(** X22.  Nothing inside a script or style element reaches the text or
    the images of a snapshot: two pages that differ only in what their
    script and style elements contain give the same [text_content] and
    the same [images], and fail alike. *)
Theorem get_page_data_ignores_scripts_and_styles
    (self : Session) (soup : node) (title : outcome string) (now : string)
    (f : list node -> list node) :
  is_script_or_style soup = false ->
  match get_page_data self (Return soup) title now,
        get_page_data self (Return (rewrite_hidden f soup)) title now with
  | Return plain, Return rewritten =>
      pd_text_content rewritten = pd_text_content plain /\
      pd_images rewritten = pd_images plain
  | Raise e, Raise e' => e = e'
  | _, _ => False
  end.
Proof.
  intros Hroot. unfold get_page_data.
  destruct (page self) as [url|]; [|done]. simpl.
  destruct title as [t|e]; [|done]. simpl.
  by rewrite without_rewrite_hidden.
Qed.

Lemma add_meta_In tags meta name value :
  In (name, value) (add_meta tags meta) ->
  In (name, value) tags \/
  (name <> "" /\ value <> "" /\ meta_name meta = Some name /\
   attr "content" meta = Some value).
Proof.
  unfold add_meta.
  destruct (meta_name meta) as [n|]; [|tauto].
  destruct (attr "content" meta) as [c|]; [|tauto].
  destruct (String.eqb_spec n "") as [?|Hn]; [tauto|].
  destruct (String.eqb_spec c "") as [?|Hc]; [tauto|]. simpl.
  intros [[= -> ->]|?]%dict_set_In; tauto.
Qed.
Definition ends_with_backslash (s : string) : bool :=
  match last_char s with
  | Some c => Ascii.eqb c "\"
  | None => false
  end.

Definition starts_with (p s : string) : bool := String.prefix p s.

Definition drop (n : nat) (s : string) : string :=
  String.substring n (String.length s - n) s.

Definition is_blank (c : ascii) : bool :=
  Ascii.eqb c " " || Ascii.eqb c "009".

Fixpoint ltrim (s : string) : string :=
  match s with
  | String c r => if is_blank c then ltrim r else s
  | EmptyString => EmptyString
  end.

Fixpoint rev_string (acc s : string) : string :=
  match s with
  | EmptyString => acc
  | String c r => rev_string (String c acc) r
  end.

Definition rtrim (s : string) : string :=
  rev_string EmptyString (ltrim (rev_string EmptyString s)).

Definition trim (s : string) : string := rtrim (ltrim s).

(** [contains p s]: [p] occurs in [s] as a substring. *)
Fixpoint contains (p s : string) : bool :=
  String.prefix p s ||
  match s with
  | EmptyString => false
  | String _ r => contains p r
  end.

(** [split_at c s]: the text before the first [c] and the text after it. *)
Fixpoint split_at (c : ascii) (s : string) : option (string * string) :=
  match s with
  | EmptyString => None
  | String d r =>
      if Ascii.eqb c d then Some (EmptyString, r)
      else match split_at c r with
           | Some (a, b) => Some (String d a, b)
           | None => None
           end
  end.

End Text.

(** ** The notebook, cell by cell *)

Module Notebook.
Import Text.

Inductive cell_type := Markdown | Code.

Record cell := mk_cell { cell_kind : cell_type; source : list string }.
Lemma nm_line_consistent lm ld s :
  names_consistent s →
  names_consistent (state_of (Binary.nm_line symbol_init lm ld s)).
Proof.
  intros Hc.
  destruct (Re.re_match Binary.nm_regex lm) as [mm|] eqn:Hm;
    [|by rewrite nm_line_skip].
  destruct (Re.re_match Binary.nm_regex ld) as [md|] eqn:Hd.
  2:{ unfold Binary.nm_line. rewrite Hm, Hd. done. }
  destruct (symbols (self s) !! group mm 3) as [l|] eqn:Hk.
  - destruct (Py.int (group mm 1)) as [sz|] eqn:Hint.
    + rewrite (nm_line_overwrite _ _ _ _ _ _ _ _ Hm Hd Hk Hint).
      destruct s as [b w]. apply names_consistent_same_names; [done|].
      apply (overwritten_same_names (MkState b w)).
    + unfold Binary.nm_line. rewrite Hm, Hd. unfold bind at 1. simpl.
      unfold bind at 1. simpl. destruct (Binary.demangle _ _).
      rewrite Hk. unfold bind, int. rewrite Hint. done.
  - destruct (Binary._isSymbolSelected (self s)
                (Binary.demangle (self s) (group md 3)).1) eqn:Hsel.
    + destruct (Py.int (group mm 1)) as [sz|] eqn:Hint.
      * rewrite (nm_line_create _ _ _ _ _ _ _ Hm Hd Hk Hsel Hint).
        by apply names_consistent_created.
      * unfold Binary.nm_line. rewrite Hm, Hd. unfold bind at 1. simpl.
        unfold bind at 1. simpl.
        destruct (Binary.demangle _ _) as [display dem]. simpl in Hsel.
        rewrite Hk. unfold Binary._generateSymbol, bind, int. simpl.
        rewrite Hsel. simpl. rewrite Hint. simpl.
        destruct s as [b w]. by apply names_consistent_alloc.
    + unfold Binary.nm_line. rewrite Hm, Hd. unfold bind at 1. simpl.
      unfold bind at 1. simpl.
      destruct (Binary.demangle _ _) as [display dem]. simpl in Hsel.
      rewrite Hk. unfold Binary._generateSymbol, bind. simpl.
      rewrite Hsel. simpl. exact Hc.
Qed.

(** Running a tool logs the call and changes nothing else. *)
Lemma run_state cmd s :
  state_of (Binary.run env cmd s)
  = MkState (self s)
      (set_tool_calls (tool_calls (world s) ++ [cmd]) (world s)).
Proof.
  unfold Binary.run, bind. simpl. by destruct (popen env cmd).
Qed.


End Consistency.

(** *** Completeness on a well-formed listing *)

Section Completeness.

Variable env : Env.
Variable symbol_init : Symbol → Symbol.

Hypothesis init_keeps_name :
  ∀ symbol, name_mangled (symbol_init symbol) = name_mangled symbol.


Lemma nm_names_cons line lines :
  nm_names (line :: lines)
  = match Re.re_match Binary.nm_regex line with
    | Some m => group m 3 :: nm_names lines
    | None => nm_names lines
    end.
Proof. unfold nm_names. simpl. by destruct (Re.re_match _ line). Qed.
(** ** Reachable states *)

Lemma turn_of_row_annotated file_path col row s t s' :
  turn_of_row file_path col row s = (inr t, s') → thread_annotated t.
Proof.
  intros [Hth Hrest]%turn_of_row_inr Ht. simpl in *.
  rewrite Hth in Ht. rewrite Ht in Hrest.
  destruct Hrest as (-> & -> & _). done.
Qed.

Lemma turn_of_json_annotated file_path turn_data s t s' :
  turn_of_json file_path turn_data s = (inr t, s') → thread_annotated t.
Proof.
  unfold turn_of_json, thread_annotated.
  destruct (parse_turn turn_data) as [turn|]; [|done].
  destruct (Py.truthy (thread_id turn)) eqn:Hth.
  - destruct (annotation_timestamp turn); run; intros [= <- <-] _; simpl;
      (split; [|done]); unfold Py.str_or;
      destruct (annotator_id turn); simpl; try done;
      by destruct (Py.truthy_str _).
  - run. intros [= <- <-] Ht. congruence.
Qed.

Lemma for_each_Forall {A B} (f : A → M B) (P : B → Prop) l :
  (∀ x s y s', f x s = (inr y, s') → P y) →
  ∀ s ys s', for_each f l s = (inr ys, s') → Forall P ys.
Proof.
  intros Hf. induction l as [|x l IH]; intros s ys s' Hrun; simpl in Hrun.
  - injection Hrun as <- <-. constructor.
  - unfold bind at 1 in Hrun.
    destruct (f x s) as [[e|y] sa] eqn:Hx; [done|].
    unfold bind at 1 in Hrun.
    destruct (for_each f l sa) as [[e|ys'] sb] eqn:Hl; [done|].
    injection Hrun as <- <-. constructor; eauto.
Qed.

Lemma import_csv_annotated file_path s ts s' :
  import_csv file_path s = (inr ts, s') → Forall thread_annotated ts.
Proof.
  unfold import_csv, read_file. unfold bind at 1.
  destruct (fs s !! file_path); [|done].
  destruct (csv_reader _); [done|].
  apply for_each_Forall. intros ????. apply turn_of_row_annotated.
Qed.

Lemma import_json_annotated file_path s ts s' :
  import_json file_path s = (inr ts, s') → Forall thread_annotated ts.
Proof.
  unfold import_json, read_file. unfold bind at 1.
  destruct (fs s !! file_path); [|done].
  destruct (json_load _) as [data|]; [|done].
  unfold bind at 1. destruct (json_item data "turns" s) as [[e|v] s1]; [done|].
  unfold bind at 1. destruct (json_iter v s1) as [[e|items] s2]; [done|].
  apply for_each_Forall. intros ????. apply turn_of_json_annotated.
Qed.

Lemma reads_only_source file_path format :
  reads_only (if format =? "csv" then import_csv file_path
              else import_json file_path).
Proof.
  destruct (format =? "csv");
    [apply reads_only_import_csv | apply reads_only_import_json].
Qed.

━━━━

Using the listing above, return word for word each line from the one that has "End Consistency." through the one that has "Binary.nm_regex line with", and no line outside that range.

End Consistency.

(** *** Completeness on a well-formed listing *)

Section Completeness.

Variable env : Env.
Variable symbol_init : Symbol → Symbol.

Hypothesis init_keeps_name :
  ∀ symbol, name_mangled (symbol_init symbol) = name_mangled symbol.


Lemma nm_names_cons line lines :
  nm_names (line :: lines)
  = match Re.re_match Binary.nm_regex line with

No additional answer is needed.